■ **DATASET EXCERPTS**:
▼
(* ===== verification/Explorer.v ===== *)
(** * The context explorer: [src/streamlit_app.py]

    The Streamlit front end of the flat variant.  The context modifier
    is not read from a file: the page shows one slider per trait of the
    base profile, from -1 to 1, untouched at 0.  The session profile,
    the score and the ranking are those of the command-line script
    ([Legacy.v]); [main_is_script] states it: a run of the page shows
    what the script prints when its modifier file holds the values of
    the sliders. *)

From S2P Require Import Prelude PyDict PySort PyStr Profile Ranking Engine.
From S2P Require Import Legacy Streamlit.

Module Explorer.

#[local] Existing Instance Legacy.legacy_scorer.
#[local] Existing Instance Legacy.legacy_total.

(** ** The code *)

(** The files the page reads; [None] is a missing file. *)
Record explorer_files : Type := {
  base_profile_json : option (dict Q);
  venues_json : option (dict (dict Q));
}.

(** [load_json(filename)]. *)
Definition load_json {A} (filename : string) (content : option A) : result A :=
  match content with
  | Some data => Ok data
  | None => Raise (FileNotFoundError filename)
  end.

(** [f"{k.replace('_', ' ').title()} Modifier"]. *)
Definition modifier_label (k : string) : string := label_of k +:+ " Modifier".

(** The loop of sliders: [context_modifier[k] = st.slider(...)] for
    every item of the base profile. *)
Definition context_modifier (u : ui) (base_profile : dict Q) : result (dict Q) :=
  foldM (λ context_modifier kv,
           value ← slider u (modifier_label kv.1) (-1) 1 0 (1 # 10);
           Ok (dict_set kv.1 value context_modifier))
        [] base_profile.

(** The dict comprehension
    [{k: clamp(base_profile[k] + context_modifier.get(k, 0)) for k in base_profile}]. *)
Definition session_profile (base_profile context_modifier : dict Q)
    : result (dict Q) :=
  foldM (λ session k,
           b ← dict_index k base_profile;
           Ok (dict_set k
                 (py_max 0 (py_min 1 (b + dict_get_default k 0 context_modifier)%Q))
                 session))
        [] (dict_keys base_profile).

(** [sum(user_profile[k] * venue_profile.get(k, 0) for k in user_profile)]. *)
Definition match_score (user_profile venue_profile : dict Q) : result Q :=
  foldM (λ total k,
           u ← dict_index k user_profile;
           Ok (total + u * dict_get_default k 0 venue_profile)%Q)
        0%Q (dict_keys user_profile).

(** What the page shows: the session profile to two decimals and one
    line per venue. *)
Record page : Type := {
  session : dict Q;
  shown_session : dict Q;
  shown_scores : list (string * Q);
}.

(** The script from top to bottom. *)
Definition main (u : ui) (fs : explorer_files) : result page :=
  base_profile ← load_json "base_profile.json" (base_profile_json fs);
  venues ← load_json "venues.json" (venues_json fs);
  context_modifier ← context_modifier u base_profile;
  session_profile ← session_profile base_profile context_modifier;
  scores ← foldM (λ scores nv,
                    score ← match_score session_profile nv.2;
                    Ok (scores ++ [(nv.1, score)]))
                 [] venues;
  let scores := sorted_by_key snd true scores in
  Ok {| session := session_profile;
        shown_session := (λ kv, (kv.1, py_round kv.2 2)) <$> session_profile;
        shown_scores := scores |}.

(** ** Reference definitions *)

(** What a slider holds: the value the user has set, when the slider
    offers it, or 0. *)
Definition modifier_value (u : ui) (k : string) : Q :=
  match slider_state u !! modifier_label k with
  | Some x => if in_range (-1) 1 x then x else 0
  | None => 0
  end.

(** The context modifier the sliders stand for. *)
Definition modifier_spec (u : ui) (base_profile : dict Q) : dict Q :=
  (λ kv, (kv.1, modifier_value u kv.1)) <$> base_profile.

(** The files of the command-line script that does what the page does. *)
Definition script_files (u : ui) (fs : explorer_files) : Legacy.cli_files :=
  {| Legacy.base_profile_json := base_profile_json fs;
     Legacy.context_modifier_json := modifier_spec u <$> base_profile_json fs;
     Legacy.venues_json := venues_json fs |}.

Definition as_page (out : Legacy.cli_output) : page :=
  {| session := Legacy.session out;
     shown_session := Legacy.printed_session out;
     shown_scores := Legacy.printed_scores out |}.

(** ** Example data *)

Definition base_ex : dict Q := [("ambiance", 0.8); ("price", 0.5)]%Q.
Definition venues_ex : dict (dict Q) :=
  [("B", [("ambiance", 0.3); ("price", 1.0)]%Q);
   ("A", [("ambiance", 1.0); ("price", 0.2)]%Q)].
Definition files_ex : explorer_files :=
  {| base_profile_json := Some base_ex; venues_json := Some venues_ex |}.

(** The user moves the price slider to 0.7 and the ambiance slider
    all the way down. *)
Definition moved : ui :=
  mkUi {["Price Modifier" := 0.7%Q; "Ambiance Modifier" := (-1)%Q]} ∅ ∅ ∅ ∅ ∅ ∅.

(** ** The sliders *)

Lemma slider_modifier u k :
  slider u (modifier_label k) (-1) 1 0 (1 # 10) = Ok (modifier_value u k).
Proof. done. Qed.

Lemma modifier_value_range u k : (-1 <= modifier_value u k <= 1)%Q.
Proof.
  pose proof (slider_modifier u k) as H. by apply slider_range in H.
Qed.

Lemma modifier_value_untouched k : modifier_value no_input k = 0%Q.
Proof. done. Qed.

Lemma context_modifier_Ok u base :
  dict_wf base → context_modifier u base = Ok (modifier_spec u base).
Proof.
  intros Hwf. unfold context_modifier.
  rewrite (foldM_pure _ (λ cm kv, dict_set kv.1 (modifier_value u kv.1) cm))
    by done.
  f_equal. by apply (dict_comprehension (λ k _, modifier_value u k)).
Qed.

Lemma modifier_spec_get u base k :
  dict_get k (modifier_spec u base) = (λ _, modifier_value u k) <$> dict_get k base.
Proof.
  unfold modifier_spec. induction base as [|[k' b] base IH]; csimpl; [done|].
  case_decide; by subst.
Qed.

(** ** The page is the script *)

Lemma session_profile_legacy base modifier :
  session_profile base modifier = Legacy.session_profile base modifier.
Proof. done. Qed.

Lemma match_score_legacy user venue :
  match_score user venue = Legacy.match_score user venue.
Proof. done. Qed.

Lemma main_script u fs :
  (∀ base, base_profile_json fs = Some base → dict_wf base) →
  is_Some (base_profile_json fs) → is_Some (venues_json fs) →
  main u fs = as_page <$> Legacy.main (script_files u fs).
Proof.
  intros Hwf [base Hb] [venues Hv]. unfold main, Legacy.main, script_files.
  rewrite Hb, Hv. simpl. rewrite context_modifier_Ok by auto. simpl.
  rewrite session_profile_legacy.
  destruct (Legacy.session_profile base (modifier_spec u base)) as [s|]; [|done].
  simpl. change (foldM _ [] venues) with (Legacy.scores_loop s venues).
  by destruct (Legacy.scores_loop s venues).
Qed.

Lemma main_body_Ok u base venues :
  ∃ pg, main u {| base_profile_json := Some base; venues_json := Some venues |}
        = Ok pg.
Proof.
  unfold main. simpl.
  destruct (foldM_total (λ cm kv, value ← slider u (modifier_label kv.1) (-1) 1 0
                                             (1 # 10);
                                  Ok (dict_set kv.1 value cm)) base [])
    as [cm Hcm]; [intros; rewrite slider_modifier; simpl; eauto|].
  unfold context_modifier. rewrite Hcm. simpl.
  destruct (foldM_total (λ sess k, b ← dict_index k base;
              Ok (dict_set k (py_max 0 (py_min 1 (b + dict_get_default k 0 cm)%Q))
                    sess)) (dict_keys base) []) as [sp Hsp].
  { intros sess k Hk. destruct (dict_index_key k base Hk) as [b ->]. simpl. eauto. }
  unfold session_profile. rewrite Hsp. simpl.
  change (foldM _ [] venues) with (Legacy.scores_loop sp venues).
  rewrite Legacy.scores_loop_total. simpl. eauto.
Qed.

Lemma explorer_main_Ok u base venues :
  dict_wf base →
  main u {| base_profile_json := Some base; venues_json := Some venues |}
  = Ok {| session := Legacy.session_spec base (modifier_spec u base);
          shown_session :=
            Legacy.rounded (Legacy.session_spec base (modifier_spec u base));
          shown_scores :=
            rank_scores (qualified (Legacy.session_spec base (modifier_spec u base))
                           venues) |}.
Proof.
  intros Hwf. rewrite main_script; simpl; [|by intros ? [= <-]|done..].
  unfold script_files. simpl. by rewrite Legacy.main_Ok.
Qed.

Lemma session_get u base k :
  dict_get k (Legacy.session_spec base (modifier_spec u base))
  = (λ b, Legacy.clamp (b + modifier_value u k)) <$> dict_get k base.
Proof.
  rewrite Legacy.session_spec_get. unfold dict_get_default.
  rewrite modifier_spec_get. by destruct (dict_get k base).
Qed.

(** ** Properties of the page *)

(** C32: the page shows what the command-line script prints when its
    modifier file holds the values of the sliders. *)
Theorem main_is_script u fs :
  (∀ base, base_profile_json fs = Some base → dict_wf base) →
  is_Some (base_profile_json fs) → is_Some (venues_json fs) →
  main u fs = as_page <$> Legacy.main (script_files u fs).
Proof. apply main_script. Qed.

(** C34: the session profile of the page has the traits of the base
    profile; each value is the base value plus what the slider of the
    trait holds, clamped to the unit interval, and a slider holds a
    value between -1 and 1. *)
Theorem explorer_session_profile u base venues :
  dict_wf base →
  ∃ pg, main u {| base_profile_json := Some base; venues_json := Some venues |}
        = Ok pg
    ∧ dict_keys (session pg) = dict_keys base
    ∧ Forall (λ kv, unit_interval kv.2) (session pg)
    ∧ ∀ k, (-1 <= modifier_value u k <= 1)%Q
           ∧ dict_get k (session pg)
             = (λ b, Legacy.clamp (b + modifier_value u k)) <$> dict_get k base.
Proof.
  intros Hwf. eexists. split; [by apply explorer_main_Ok|]. simpl. split_and!.
  - apply Legacy.session_spec_keys.
  - apply Legacy.session_spec_range.
  - intros k. split; [apply modifier_value_range|apply session_get].
Qed.

(** With the sliders untouched, a base profile in the unit
    interval is the session profile. *)
Theorem untouched_sliders_keep_base base venues k b :
  dict_wf base → Forall (λ kv, unit_interval kv.2) base →
  dict_get k base = Some b →
  ∃ pg x, main no_input {| base_profile_json := Some base;
                           venues_json := Some venues |} = Ok pg
    ∧ dict_get k (session pg) = Some x ∧ (x == b)%Q.
Proof.
  intros Hwf Hall Hk. eexists _, _. split; [by apply explorer_main_Ok|]. simpl.
  rewrite session_get, Hk. split; [done|]. rewrite modifier_value_untouched.
  rewrite <- (Legacy.clamp_id b) at 2.
  - unfold Legacy.clamp. case_py; lra.
  - apply dict_get_Some_elem in Hk. by apply (proj1 (Forall_forall _ _) Hall (k, b)).
Qed.

(** The page fails exactly when one of its two files is missing,
    with [FileNotFoundError] for the first missing one; no slider and no
    score raises. *)
Theorem explorer_raises_iff u fs e :
  main u fs = Raise e ↔
  (base_profile_json fs = None ∧ e = FileNotFoundError "base_profile.json")
  ∨ (is_Some (base_profile_json fs) ∧ venues_json fs = None
     ∧ e = FileNotFoundError "venues.json").
Proof.
  destruct fs as [[base|] [venues|]]; unfold main; simpl.
  - destruct (main_body_Ok u base venues) as [pg Hpg]. unfold main in Hpg.
    simpl in Hpg. rewrite Hpg. split; [done|]. by intros [[??]|(?&?&?)].
  - split; [intros [= <-]; eauto|]. by intros [[??]|(?&?&->)].
  - split; [intros [= <-]; eauto|]. intros [[??]|([]&?&?)]; by simplify_eq.
  - split; [intros [= <-]; eauto|]. intros [[??]|([]&?&?)]; by simplify_eq.
Qed.

(** Every venue is shown exactly once, in descending score order,
    with the dot product of the session profile and the venue. *)
Theorem explorer_ranks_all_venues u base venues :
  dict_wf base →
  ∃ pg, main u {| base_profile_json := Some base; venues_json := Some venues |}
        = Ok pg
    ∧ (shown_scores pg).*1 ≡ₚ dict_keys venues
    ∧ StronglySorted score_ge (shown_scores pg)
    ∧ ∀ name q, (name, q) ∈ shown_scores pg →
        ∃ v, (name, v) ∈ venues ∧ (q == Engine.dot (session pg) v)%Q.
Proof.
  intros Hwf. eexists. split; [by apply explorer_main_Ok|]. simpl. split_and!.
  - by rewrite rank_scores_Permutation, Legacy.qualified_all.
  - apply rank_scores_sorted.
  - intros name q (v & Hin & Hs)%rank_scores_elem%elem_of_qualified.
    exists v. split; [done|]. unfold score, Legacy.legacy_scorer in Hs.
    destruct (Legacy.flat_score_Ok (Legacy.session_spec base (modifier_spec u base)) v)
      as (q' & Hq' & Hdot); [by apply Legacy.session_spec_wf|].
    rewrite Hq' in Hs. by simplify_eq/=.
Qed.

(** The session profile is shown to two decimals: trait by trait
    the value shown is the rounded session value, at most 1/200 away
    from it. *)
Theorem shown_session_rounded u fs pg k :
  main u fs = Ok pg →
  dict_keys (shown_session pg) = dict_keys (session pg)
  ∧ dict_get k (shown_session pg) = (λ v, py_round v 2) <$> dict_get k (session pg)
  ∧ ∀ v, dict_get k (session pg) = Some v →
         (Qabs (py_round v 2 - v) <= 1 # 200)%Q.
Proof.
  unfold main.
  intros (b & _ & (vs & _ & (cm & _ & (sp & _ & (sc & _ & [= <-])%bind_Ok_inv
    )%bind_Ok_inv)%bind_Ok_inv)%bind_Ok_inv)%bind_Ok_inv.
  simpl. split_and!.
  - apply Legacy.rounded_keys.
  - apply Legacy.rounded_get.
  - intros v _. apply (py_round_error v 2).
Qed.

(** ** The properties at work *)

Lemma main_is_script_witness :
  main moved files_ex = as_page <$> Legacy.main (script_files moved files_ex).
Proof.
  apply main_is_script; [intros ? [= <-]; decide_compute|by eexists..].
Defined.

Lemma explorer_session_profile_witness :
  ∃ pg, main moved files_ex = Ok pg
    ∧ dict_keys (session pg) = dict_keys base_ex
    ∧ Forall (λ kv, unit_interval kv.2) (session pg)
    ∧ ∀ k, (-1 <= modifier_value moved k <= 1)%Q
           ∧ dict_get k (session pg)
             = (λ b, Legacy.clamp (b + modifier_value moved k)) <$> dict_get k base_ex.
Proof. apply (explorer_session_profile moved base_ex venues_ex). decide_compute. Defined.

Lemma untouched_sliders_keep_base_witness :
  ∃ pg x, main no_input files_ex = Ok pg
    ∧ dict_get "price" (session pg) = Some x ∧ (x == 0.5)%Q.
Proof.
  apply (untouched_sliders_keep_base base_ex venues_ex "price" 0.5%Q);
    [decide_compute|decide_compute|reflexivity].
Defined.

Lemma explorer_ranks_all_venues_witness :
  ∃ pg, main moved files_ex = Ok pg
    ∧ (shown_scores pg).*1 ≡ₚ dict_keys venues_ex
    ∧ StronglySorted score_ge (shown_scores pg)
    ∧ ∀ name q, (name, q) ∈ shown_scores pg →
        ∃ v, (name, v) ∈ venues_ex ∧ (q == Engine.dot (session pg) v)%Q.
Proof. apply (explorer_ranks_all_venues moved base_ex venues_ex). decide_compute. Defined.

Lemma shown_session_rounded_witness :
  ∃ pg, main moved files_ex = Ok pg
    ∧ dict_keys (shown_session pg) = dict_keys (session pg)
    ∧ dict_get "price" (shown_session pg)
      = (λ v, py_round v 2) <$> dict_get "price" (session pg)
    ∧ ∀ v, dict_get "price" (session pg) = Some v →
           (Qabs (py_round v 2 - v) <= 1 # 200)%Q.
Proof.
  eexists. split; [vm_compute; reflexivity|].
  apply (shown_session_rounded moved files_ex _ "price"). vm_compute; reflexivity.
Defined.

End Explorer.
▲
Set down exactly the lines that begin the records and continue through the line bearing "Record explorer_files : Type"; include both ends.

■ **RESULT BELOW**:
(* ===== verification/Explorer.v ===== *)
(** * The context explorer: [src/streamlit_app.py]

    The Streamlit front end of the flat variant.  The context modifier
    is not read from a file: the page shows one slider per trait of the
    base profile, from -1 to 1, untouched at 0.  The session profile,
    the score and the ranking are those of the command-line script
    ([Legacy.v]); [main_is_script] states it: a run of the page shows
    what the script prints when its modifier file holds the values of
    the sliders. *)

From S2P Require Import Prelude PyDict PySort PyStr Profile Ranking Engine.
From S2P Require Import Legacy Streamlit.

Module Explorer.

#[local] Existing Instance Legacy.legacy_scorer.
#[local] Existing Instance Legacy.legacy_total.

(** ** The code *)

(** The files the page reads; [None] is a missing file. *)
Record explorer_files : Type := {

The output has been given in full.